I was up fairly early as I felt a little exposed so close to the track and houses. It was lucky I was as the midges were starting up as I was packing up the tent. Also, just after I set off I saw a farmer and two border collies already out and about at the farm down the road. I also saw a bunny rabbit here but thanks to the my inability to use my camera properly, I don’t have a decent photo (couldn’t get it to centre focus rather than multi focus and there was a gate between me and the bunny).

Just down the road were a group of cows on and around the road, including a mother nursing her calf right in the middle of the road, with couple of metres of road between her and the next cow! Being from the country, I know that cows can be dangerous, especially nursing mothers and those with huge horns! Eventually she moved enough to let me pass, rather than walking between them. I got lots of pictures of them while waiting!

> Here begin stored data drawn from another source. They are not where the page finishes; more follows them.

(* ===== verification/TestsEth.v ===== *)
(** * The unit tests, run on the model: the C-chain

    The tests of src/eth/backfill.rs, src/eth/ingest.rs and src/eth/rpc.rs, as
    booleans over the definitions that model those files; see [TestsCore].  A
    request reaches the stand-in upstream of [Support] as the bytes of its body
    and is answered with the bytes that server writes; the upstream nothing
    listens on refuses every connection. *)

From Stdlib Require Import ZArith NArith Lia String Ascii.
From S2P Require Import Prelude Str Json ToyJson RefJson Chain Record Backing Storage StorageSpec Join Codec Upstream.
From S2P Require Import RefCodec Http EthFetch Progress Backfill Subscribe Serve EthRpc Support Server TestsCore TestsServe.

#[local] Open Scope string_scope.
#[local] Existing Instances MapStore MapDb RefJson Toy.ToyHex RefCodec.

(** ** src/eth/backfill.rs *)

(** Nothing listens: every request fails to send. *)
Definition Unreachable : Http :=
  {| World := unit; post _ _ w := (w, SendError); http_get _ w := (w, SendError) |}.

Definition test_cfg (rpc_url : string) (ingest_logs : bool) (logs_source : LogsSource) : IngestCfg :=
  {| cfg_chain := C; cfg_max_wait := 0; cfg_ws_idle_timeout := 0; cfg_ws_url := ""; cfg_rpc_url := rpc_url;
     cfg_poll_interval := 0; cfg_subscribe_blocks := false; cfg_backfill_inter_fetch := 0;
     cfg_fetch_concurrency := 1; cfg_backfill_floor := None; cfg_prefetch_delay_cap := 0;
     cfg_progress_period := from_secs 60; cfg_ingest_logs := ingest_logs; cfg_logs_source := logs_source |}.

Definition unreachable_cfg : IngestCfg := test_cfg "http://127.0.0.1:1" false GetLogs.

(** What a computation that is not parked comes back with, over a fresh connection. *)
Definition outcome {H : Http} {A} (w : World) (m : IO A) : option A :=
  match m {| net_world := w; net_trace := [] |} with (_, Done a) => Some a | (_, ParkedForever) => None end.

(** A tip read at [now] against the unreachable upstream. *)
Definition read_tip (now : N) (tip : TipCache) : option TipCache :=
  outcome (H := Unreachable) tt (tip_get (H := Unreachable) now now unreachable_cfg tip).

Definition tip_cache_refreshes_when_never_fetched : bool := passes (
  tip ← read_tip 0 tip_new;
  Some (all [eqs (tc_fetched tip_new) None; eqs (tc_height tip) 0%N; negb (eqs (tc_fetched tip) None)])).

Definition tip_cache_keeps_stale_value_when_refresh_fails : bool := passes (
  tip ← read_tip (TIP_TTL + from_secs 1) {| tc_height := 500; tc_fetched := Some 0%N |};
  Some (eqs (tc_height tip) 500%N)).

Definition tip_cache_serves_fresh_value_without_a_request : bool := passes (
  tip ← read_tip (from_millis 1) {| tc_height := 700; tc_fetched := Some 0%N |};
  Some (all [eqs (tc_height tip) 700%N; eqs (tc_fetched tip) (Some 0%N)])).

Definition tip_cache_is_bypassed_when_confirming_caught_up : bool := passes (
  tip ← outcome (H := Unreachable) tt
          (tip_get_uncached (H := Unreachable) (from_millis 1) unreachable_cfg
             {| tc_height := 900; tc_fetched := Some 0%N |});
  Some (all [eqs (tc_height tip) 900%N; negb (eqs (tc_fetched tip) (Some 0%N))])).

Definition cached_tip_suffices_until_the_frontier_reaches_what_is_known : bool :=
  let suffices hw cached_tip contiguous := (contiguous <? N.max hw cached_tip)%N in
  all [suffices 92570000 92570000 89700000; suffices 92570000 92570000 92569500;
       negb (suffices 92570000 92570000 92570000); suffices 89700000 92570000 89700000;
       negb (suffices 0 0 0)]%N.

Definition log_window_load_replaces_previous_contents : bool :=
  let w := load (json "[{'blockNumber': '0x10', 'logIndex': '0x0'}]") in
  let w' := load (json "[{'blockNumber': '0x20', 'logIndex': '0x0'}]") in
  all [eqs (serialized w 16).2 1%nat; eqs (serialized w' 32).2 1%nat; eqs (serialized w' 16) (raw "[]", 0%nat)].

Definition log_window_buckets_logs_by_height : bool :=
  let w := load (json "[ {'blockNumber': '0x10', 'logIndex': '0x0'}, {'blockNumber': '0x10', 'logIndex': '0x1'},
                         {'blockNumber': '0x12', 'logIndex': '0x0'} ]") in
  let '(h10, n10) := serialized w 16 in
  all [eqs n10 2%nat; eqs (array_len h10) (Some 2%nat); eqs (serialized w 17) (raw "[]", 0%nat);
       eqs (serialized w 18).2 1%nat].

Definition log_window_serialized_preserves_log_objects : bool := passes (
  let w := load (json "[{'blockNumber': '0x1', 'address': '0xabc'}]") in
  parsed ← from_slice (serialized w 1).1;
  logs ← as_array parsed;
  Some (eqs (logs !! 0%nat ≫= get_str "address") (Some "0xabc"))).

(** ** src/eth/ingest.rs *)

Definition TEST_CAP : N := from_millis 200.

Definition aimd_starts_at_zero_and_floors_at_zero : bool :=
  let a := aimd_new TEST_CAP in
  all [eqs (aimd_current a) 0%N; eqs (aimd_current (aimd_record true a)) 0%N].

Definition aimd_increases_on_empty_decreases_on_ok : bool :=
  let a1 := aimd_record false (aimd_new TEST_CAP) in
  let a2 := aimd_record false a1 in
  all [eqs (aimd_current a1) INC; eqs (aimd_current a2) (INC * 2)%N;
       eqs (aimd_current (aimd_record true a2)) (sat_sub (INC * 2) DEC)].

Definition aimd_clamps_at_cap : bool :=
  eqs (aimd_current (Nat.iter 1000 (aimd_record false) (aimd_new TEST_CAP))) TEST_CAP.

Definition aimd_zero_cap_stays_inert : bool :=
  eqs (aimd_current (Nat.iter 100 (aimd_record false) (aimd_new 0))) 0%N.

(** The source a probe settles on, and whether its reason mentions [needle]. *)
Definition falls_back (needle : string) (probe : LogsSource * option string) : bool :=
  eqs probe.1 GetLogs && match probe.2 with Some reason => Str.contains needle reason | None => false end.

Definition probe_falls_back_when_the_method_is_missing : bool :=
  falls_back "-32601" (classify_probe (json "{ 'jsonrpc': '2.0', 'id': 1,
    'error': {'code': -32601, 'message': 'the method eth_getBlockReceipts does not exist'} }")).

Definition probe_accepts_an_empty_receipts_array : bool :=
  eqs (classify_probe (json "{'jsonrpc': '2.0', 'id': 1, 'result': []}")) (Receipts, None).

Definition probe_accepts_a_populated_receipts_array : bool :=
  eqs (classify_probe (json "{'result': [{'logs': []}]}")).1 Receipts.

Definition probe_falls_back_on_unrecognized_shapes : bool :=
  forallb (fun body => falls_back "" (classify_probe body))
    [json "{'result': null}"; json "{'result': '0x1'}"; json "{'jsonrpc': '2.0', 'id': 1}"].

Definition receipts_flatten_to_getlogs_order : bool := passes (
  let receipts := json "[
    {'transactionIndex': '0x0', 'logs': [ {'logIndex': '0x0', 'address': '0xa'}, {'logIndex': '0x1', 'address': '0xb'} ]},
    {'transactionIndex': '0x1', 'logs': []},
    {'transactionIndex': '0x2', 'logs': [{'logIndex': '0x2', 'address': '0xc'}]} ]" in
  logs ← as_array (logs_from_receipts receipts);
  Some (eqs (omap (get_str "logIndex") logs) ["0x0"; "0x1"; "0x2"])).

Definition receipts_with_no_logs_flatten_to_empty : bool :=
  eqs (logs_from_receipts (json "[{'logs': []}, {'logs': []}]")) (VArray []).

Definition receipts_tolerate_missing_or_malformed_logs : bool :=
  forallb (fun receipts => eqs (logs_from_receipts receipts) (VArray []))
    [json "[{'status': '0x1'}]"; json "{'not': 'an array'}"; Null].

(** The stand-in server: the request's body after a head, its answer's body
    after the head it writes. *)
Definition MockRpc (responses : list (string * Value)) : Http := {|
  World := unit;
  post _ body w :=
    (w, match to_vec body with
        | Some b =>
            let answer := mock_answer responses (str_bytes ("POST / HTTP/1.1" ++ crlf2) ++ b)%list in
            Response 200 None (after_crlf2 (bytes_str answer) ≫= fun text => from_slice (str_bytes text))
        | None => SendError
        end);
  http_get _ w := (w, SendError)
|}.

Definition probe_cfg (url : string) (logs_source : LogsSource) : IngestCfg := test_cfg url true logs_source.

Definition mock_url : string := "http://127.0.0.1:8545".

(** The probe, then the fetch at height 0x10 with the source it should give. *)
Definition probe_then_fetch (responses : list (string * Value)) (source : LogsSource)
    : option ((LogsSource * option string) * option Value) :=
  let H := MockRpc responses in
  outcome (H := H) tt
    (let* probe := probe_logs_source (H := H) "send" "decode" mock_url in
     let* logs := fetch_logs_for_height (H := H) (probe_cfg mock_url source) 16 in
     io_ret (H := H) (probe, logs)).

Definition receipts_source_probes_and_fetches_end_to_end : bool := passes (
  '(probe, logs) ← probe_then_fetch
    [("eth_getBlockReceipts",
      json "[ {'transactionIndex': '0x0', 'logs': [{'logIndex': '0x0', 'address': '0xa'}]},
              {'transactionIndex': '0x1', 'logs': [{'logIndex': '0x1', 'address': '0xb'}]} ]")] Receipts;
  logs ← logs; ls ← as_array logs;
  Some (all [eqs probe.1 Receipts; eqs (length ls) 2%nat])).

Coos blocking the road (large calf behind the one on the road)

Coos blocking the road (large calf behind the one on the road)

This was a lovely, easy walking section with some lovely countryside and scenery, including a beautiful play of light across the hills opposite from the sun breaking through the fast moving cloud cover.

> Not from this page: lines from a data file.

(* ===== verification/RefConfig.v ===== *)
(** * A reference configuration library

    An executable [ConfigLib]: documents with table headers, dotted keys,
    comments, strings, integers, decimals and booleans, one entry a line, and
    their pretty form; durations that are a sequence of numbers with units;
    socket addresses that are an IPv4 address and a port.  It is what the
    configuration tests are run with.  Arrays, inline tables, dates and texts
    over several lines are not read; a number with a fraction is read and not
    printed. *)

From Stdlib Require Import ZArith NArith Lia String Ascii SpecFloat.
From S2P Require Import Prelude Str Upstream Float64 Toml Config.

#[local] Open Scope string_scope.

Definition dquote : ascii := ascii_of_N 34.
Definition backslash : ascii := ascii_of_N 92.
Definition linefeed : ascii := ascii_of_N 10.

(** A text in which a character stands for the double quote. *)
Fixpoint quoting (c : ascii) (s : string) : string :=
  match s with
  | EmptyString => ""
  | String a s => String (if Ascii.eqb a c then dquote else a) (quoting c s)
  end.

(** [str::lines] *)
Definition lines (s : string) : list string :=
  match reverse (Str.split linefeed s) with
  | "" :: rest => reverse rest
  | _ => Str.split linefeed s
  end.

(** ** Scalars *)

(** After the opening quote: the text, and what follows the closing one. *)
Fixpoint basic_string (s acc : string) : option (string * string) :=
  match s with
  | EmptyString => None
  | String c s =>
      if Ascii.eqb c dquote then Some (acc, s)
      else if Ascii.eqb c backslash then
        match s with
        | String "n" s => basic_string s (acc ++ String linefeed "")
        | String "t" s => basic_string s (acc ++ String (ascii_of_N 9) "")
        | String e s => if Ascii.eqb e dquote || Ascii.eqb e backslash then basic_string s (acc ++ String e "") else None
        | EmptyString => None
        end
      else basic_string s (acc ++ String c "")
  end.

(** [text] is the value of [digits], and how many there were. *)
Fixpoint decimal_digits (s : string) (n : N) (len : nat) : N * nat * string :=
  match s with
  | EmptyString => (n, len, s)
  | String c s' =>
      match digit_value 10 c with
      | Some d => decimal_digits s' (n * 10 + d)%N (S len)
      | None => (n, len, s)
      end
  end.

(** An integer, or a decimal with digits on both sides of the point. *)
Definition number (s : string) : option (TValue * string) :=
  let '(neg, s) := match strip_prefix "-" s with Some s => (true, s) | None => (false, s) end in
  let signed (n : N) := (if neg then - Z.of_N n else Z.of_N n)%Z in
  match decimal_digits s 0 0 with
  | (_, O, _) => None
  | (n, S _, String "." frac) =>
      match decimal_digits frac n 0 with
      | (_, O, _) => None
      | (m, k, rest) => Some (TFloat (f64_div (f64_of_Z (signed m)) (f64_of_Z (10 ^ Z.of_nat k))), rest)
      end
  | (n, S _, rest) => if is_i64 (signed n) then Some (TInteger (signed n), rest) else None
  end.

Definition scalar (s : string) : option (TValue * string) :=
  match s with
  | EmptyString => None
  | String c rest =>
      if Ascii.eqb c dquote then (fun p => (TString p.1, p.2)) <$> basic_string rest ""
      else match strip_prefix "true" s with
           | Some rest => Some (TBoolean true, rest)
           | None => match strip_prefix "false" s with
                     | Some rest => Some (TBoolean false, rest)
                     | None => number s
                     end
           end
  end.

(** Nothing but a comment. *)
Definition blank (s : string) : bool :=
  match trim_start s with EmptyString => true | String c _ => Ascii.eqb c "#" end.

(** ** Documents *)

Definition bare_char (c : ascii) : bool :=
  match alnum_value c with Some _ => true | None => Ascii.eqb c "_" || Ascii.eqb c "-" end.

Fixpoint bare (s : string) : bool := match s with EmptyString => true | String c s => bare_char c && bare s end.

(** A dotted key: bare pieces, none empty. *)
Definition dotted (s : string) : option (list string) :=
  let path := map trim (Str.split "." s) in
  if forallb (fun k => bare k && negb (String.eqb k "")) path then Some path else None.

(** The document so far, the table the entries go to, the headers seen. *)
Record Reading : Type := { rd_table : Table; rd_at : list string; rd_headers : list (list string) }.

Definition header_line (s : string) (r : Reading) : option Reading :=
  '(name, rest) ← split_once "]" s;
  path ← dotted name;
  if negb (blank rest) || bool_decide (path ∈ rd_headers r) then None
  else match get_path path (TTable (rd_table r)) with
       | Some (TTable _) => Some {| rd_table := rd_table r; rd_at := path; rd_headers := path :: rd_headers r |}
       | Some _ => None
       | None => match set_path path (TTable []) (rd_table r) with
                 | Ok t => Some {| rd_table := t; rd_at := path; rd_headers := path :: rd_headers r |}
                 | Err _ => None
                 end
       end.

Definition entry_line (s : string) (r : Reading) : option Reading :=
  '(k, v) ← split_once "=" s;
  key ← dotted k;
  '(value, rest) ← scalar (trim_start v);
  let path := (rd_at r ++ key)%list in
  match blank rest, get_path path (TTable (rd_table r)), set_path path value (rd_table r) with
  | true, None, Ok t => Some {| rd_table := t; rd_at := rd_at r; rd_headers := rd_headers r |}
  | _, _, _ => None
  end.

Definition read_line (r : Reading) (line : string) : option Reading :=
  if blank line then Some r
  else match strip_prefix "[" (trim_start line) with
       | Some s => header_line s r
       | None => entry_line line r
       end.

Definition ref_toml (text : string) : option Table :=
  rd_table <$> foldl (fun acc line => r ← acc; read_line r line)
                 (Some {| rd_table := []; rd_at := []; rd_headers := [] |}) (lines text).

(** ** The pretty form *)

Fixpoint escape (s : string) : string :=
  match s with
  | EmptyString => ""
  | String c s =>
      (if Ascii.eqb c dquote || Ascii.eqb c backslash then String backslash (String c "")
       else if Ascii.eqb c linefeed then String backslash "n" else String c "") ++ escape s
  end.

Definition show_Z (z : Z) : string :=
  if (z <? 0)%Z then "-" ++ to_decimal (Z.to_N (- z)) else to_decimal (Z.to_N z).

(** A whole number, with its [.0]. *)
Definition show_f64 (x : f64) : option string :=
  match x with
  | S754_zero _ => Some "0.0"
  | S754_finite sign m e =>
      let z := if sign then Z.neg m else Z.pos m in
      if (0 <=? e)%Z then Some (show_Z (z * 2 ^ e) ++ ".0")
      else if (z mod 2 ^ (- e) =? 0)%Z then Some (show_Z (z / 2 ^ (- e)) ++ ".0") else None
  | _ => None
  end.

Definition show_entry (v : TValue) : option string :=
  match v with
  | TString s => Some (String dquote "" ++ escape s ++ String dquote "")
  | TInteger z => Some (show_Z z)
  | TFloat x => show_f64 x
  | TBoolean b => Some (if b then "true" else "false")
  | _ => None
  end.

Definition nl : string := String linefeed "".

(** The entries of a table, then its tables, each under its header; a table of
    tables has none. *)
Fixpoint show_table (fuel : nat) (at_ : list string) (t : Table) : option string :=
  match fuel with
  | O => None
  | S fuel =>
      let '(subs, entries) := List.partition (fun kv => match kv.2 with TTable _ => true | _ => false end) t in
      texts ← mapM (fun kv => v ← show_entry kv.2; Some (kv.1 ++ " = " ++ v ++ nl)) entries;
      tables ← mapM (fun kv => sub ← as_table kv.2; show_table fuel (at_ ++ [kv.1])%list sub) subs;
      let header := match at_, entries, subs with
                    | [], _, _ => ""
                    | _, [], _ :: _ => ""
                    | _, _, _ => nl ++ "[" ++ String.concat "." at_ ++ "]" ++ nl
                    end in
      Some (header ++ String.concat "" texts ++ String.concat "" tables)
  end.

(** ** Durations *)

Definition DURATION_UNITS : list (string * N) :=
  let with_names (d : N) (names : list string) := map (fun u => (u, d)) names in
  (with_names 1 ["ns"; "nanos"] ++ with_names 1000 ["us"; "micros"] ++ with_names 1000000 ["ms"; "millis"]
   ++ with_names nanos ["s"; "sec"; "secs"; "second"; "seconds"]
   ++ with_names (60 * nanos) ["m"; "min"; "mins"; "minute"; "minutes"]
   ++ with_names (3600 * nanos) ["h"; "hr"; "hrs"; "hour"; "hours"]
   ++ with_names (86400 * nanos) ["d"; "day"; "days"])%N%list.

(** The letters in front, and the rest. *)
Fixpoint word (s : string) : string * string :=
  match s with
  | EmptyString => ("", s)
  | String c s' =>
      match alnum_value c, digit_value 10 c with
      | Some _, None => let '(w, rest) := word s' in (String c w, rest)
      | _, _ => ("", s)
      end
  end.

Fixpoint units (fuel : nat) (s : string) (acc : N) : option N :=
  match fuel, trim_start s with
  | _, EmptyString => Some acc
  | O, _ => None
  | S fuel, s =>
      match decimal_digits s 0 0 with
      | (_, O, _) => None
      | (n, S _, rest) => let '(u, rest) := word (trim_start rest) in
                          d ← assoc u DURATION_UNITS; units fuel rest (acc + n * d)%N
      end
  end.

Definition ref_duration (s : string) : option N :=
  if String.eqb (trim s) "" then None else units (String.length s) s 0.

(** ** Socket addresses *)

Definition ref_socket (s : string) : option string :=
  '(ip, port) ← split_once ":" s;
  octets ← mapM (from_str_radix 255 10) (Str.split "." ip);
  _ ← from_str_radix 65535 10 port;
  if (length octets =? 4)%nat then Some s else None.

Definition RefConfig : ConfigLib := {|
  toml_parse := ref_toml;
  toml_pretty := show_table 8 [];
  parse_duration := ref_duration;
  SocketAddr := string;
  socket_parse := ref_socket;
  socket_show a := a;
  socket_default := "127.0.0.1:8545"
|}.

(** ** Vectors *)

Example ref_toml_reads :
  ref_toml (quoting "'" ("a = 1 # one" ++ nl ++ "[t.u]" ++ nl ++ "s = 'x y'" ++ nl ++ "f = -2.5" ++ nl))
  = Some [("a", TInteger 1);
          ("t", TTable [("u", TTable [("f", TFloat (f64_div (f64_of_Z (-5)) (f64_of_Z 2))); ("s", TString "x y")])])].
Proof. vm_compute. reflexivity. Qed.

Example ref_toml_refuses_duplicates :
  map ref_toml ["a = 1" ++ nl ++ "a = 2"; "[t]" ++ nl ++ "[t]"; "a = 1 2"; "a ="; "= 1"] = [None; None; None; None; None].
Proof. vm_compute. reflexivity. Qed.

Example ref_durations :
  map ref_duration ["1h2m50ms"; "1m 30s"; "90 fortnights"; "40ms"; ""]
  = [Some 3720050000000; Some 90000000000; None; Some 40000000; None]%N.
Proof. vm_compute. reflexivity. Qed.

Light dappling the hillside (if I'd taken a movie you could see how pretty it really was)

Light dappling the hillside (if I’d taken a movie you could see how pretty it really was)

It was very quiet walking, with nobody else out. There were a couple of people at the Bridge of Orchy train station and I surprised one half asleep guy returning to his tent (in shirt and underwear) at the campsite on the other side of the Orchy river. It seems that most people here don’t get up early in the morning! This was an interesting place – about 10 tents all right next to each other. Some were identical so obviously part of an organised group, . . but still not my idea of fun camping! I’m out here to get away, not to be on people’s doorsteps even more than at home!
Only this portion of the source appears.